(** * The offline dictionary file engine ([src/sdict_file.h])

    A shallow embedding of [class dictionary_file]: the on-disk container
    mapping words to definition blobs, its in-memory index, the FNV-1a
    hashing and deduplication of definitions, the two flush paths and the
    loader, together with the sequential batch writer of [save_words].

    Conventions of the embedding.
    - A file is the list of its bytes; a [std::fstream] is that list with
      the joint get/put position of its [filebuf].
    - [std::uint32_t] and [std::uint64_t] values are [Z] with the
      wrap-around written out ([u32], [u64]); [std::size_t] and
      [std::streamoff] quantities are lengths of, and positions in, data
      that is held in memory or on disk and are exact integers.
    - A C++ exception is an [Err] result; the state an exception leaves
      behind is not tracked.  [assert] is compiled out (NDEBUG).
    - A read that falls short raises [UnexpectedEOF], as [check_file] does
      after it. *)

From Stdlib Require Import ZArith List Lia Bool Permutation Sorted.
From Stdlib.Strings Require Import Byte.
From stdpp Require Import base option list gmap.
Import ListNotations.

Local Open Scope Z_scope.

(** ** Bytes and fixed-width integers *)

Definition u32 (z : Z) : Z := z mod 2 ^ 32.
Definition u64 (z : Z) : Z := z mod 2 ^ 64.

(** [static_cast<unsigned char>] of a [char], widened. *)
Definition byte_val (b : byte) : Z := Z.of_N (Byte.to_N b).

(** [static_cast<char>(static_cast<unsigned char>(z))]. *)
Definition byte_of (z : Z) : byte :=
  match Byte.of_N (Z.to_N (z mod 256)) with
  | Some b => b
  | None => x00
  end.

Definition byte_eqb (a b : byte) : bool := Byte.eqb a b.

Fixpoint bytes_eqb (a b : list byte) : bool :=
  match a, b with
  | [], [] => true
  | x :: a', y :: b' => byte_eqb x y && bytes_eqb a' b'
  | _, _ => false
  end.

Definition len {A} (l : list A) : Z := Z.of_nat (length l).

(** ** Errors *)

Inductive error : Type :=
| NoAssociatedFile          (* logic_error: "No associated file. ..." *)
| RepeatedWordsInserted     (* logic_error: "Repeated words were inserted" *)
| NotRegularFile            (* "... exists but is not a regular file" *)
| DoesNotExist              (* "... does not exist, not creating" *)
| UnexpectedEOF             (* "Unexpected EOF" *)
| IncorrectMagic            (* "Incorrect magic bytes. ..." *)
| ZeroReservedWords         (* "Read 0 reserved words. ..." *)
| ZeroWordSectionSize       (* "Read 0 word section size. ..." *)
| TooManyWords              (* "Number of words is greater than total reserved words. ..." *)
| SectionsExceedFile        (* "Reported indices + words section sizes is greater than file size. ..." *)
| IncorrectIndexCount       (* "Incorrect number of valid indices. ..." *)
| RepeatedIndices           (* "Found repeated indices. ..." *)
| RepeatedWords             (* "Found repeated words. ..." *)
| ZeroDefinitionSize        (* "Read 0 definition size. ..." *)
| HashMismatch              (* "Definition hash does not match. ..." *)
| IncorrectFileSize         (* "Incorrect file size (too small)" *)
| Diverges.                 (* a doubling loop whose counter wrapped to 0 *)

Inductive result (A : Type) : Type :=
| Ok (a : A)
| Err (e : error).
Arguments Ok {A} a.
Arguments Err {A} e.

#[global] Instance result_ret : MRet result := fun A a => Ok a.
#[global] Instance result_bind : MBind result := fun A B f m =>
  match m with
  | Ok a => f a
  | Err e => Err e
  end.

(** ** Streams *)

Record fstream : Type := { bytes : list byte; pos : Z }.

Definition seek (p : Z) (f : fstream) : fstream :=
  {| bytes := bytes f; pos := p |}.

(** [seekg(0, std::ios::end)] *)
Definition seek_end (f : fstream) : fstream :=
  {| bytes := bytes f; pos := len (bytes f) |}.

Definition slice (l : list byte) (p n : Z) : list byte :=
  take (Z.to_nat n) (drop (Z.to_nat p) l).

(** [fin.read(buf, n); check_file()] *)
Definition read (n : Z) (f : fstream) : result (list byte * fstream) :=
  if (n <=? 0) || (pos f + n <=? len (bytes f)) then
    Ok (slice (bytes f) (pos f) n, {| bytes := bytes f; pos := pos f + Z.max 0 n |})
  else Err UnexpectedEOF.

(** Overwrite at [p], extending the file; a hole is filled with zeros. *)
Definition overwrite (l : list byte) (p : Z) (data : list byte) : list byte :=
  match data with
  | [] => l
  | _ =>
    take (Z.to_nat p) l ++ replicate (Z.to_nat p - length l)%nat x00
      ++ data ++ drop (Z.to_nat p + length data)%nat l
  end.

================================

# [PROBLEM REQUIREMENTS]
Reproduce only the lines above spanning from the line containing "From stdpp Require" through the line containing "(** [static_cast<char>(static_cast<unsigned char>(z))].", word for word.

# [ANSWER SECTION]
From stdpp Require Import base option list gmap.
Import ListNotations.

Local Open Scope Z_scope.

(** ** Bytes and fixed-width integers *)

Definition u32 (z : Z) : Z := z mod 2 ^ 32.
Definition u64 (z : Z) : Z := z mod 2 ^ 64.

(** [static_cast<unsigned char>] of a [char], widened. *)
Definition byte_val (b : byte) : Z := Z.of_N (Byte.to_N b).

(** [static_cast<char>(static_cast<unsigned char>(z))]. *)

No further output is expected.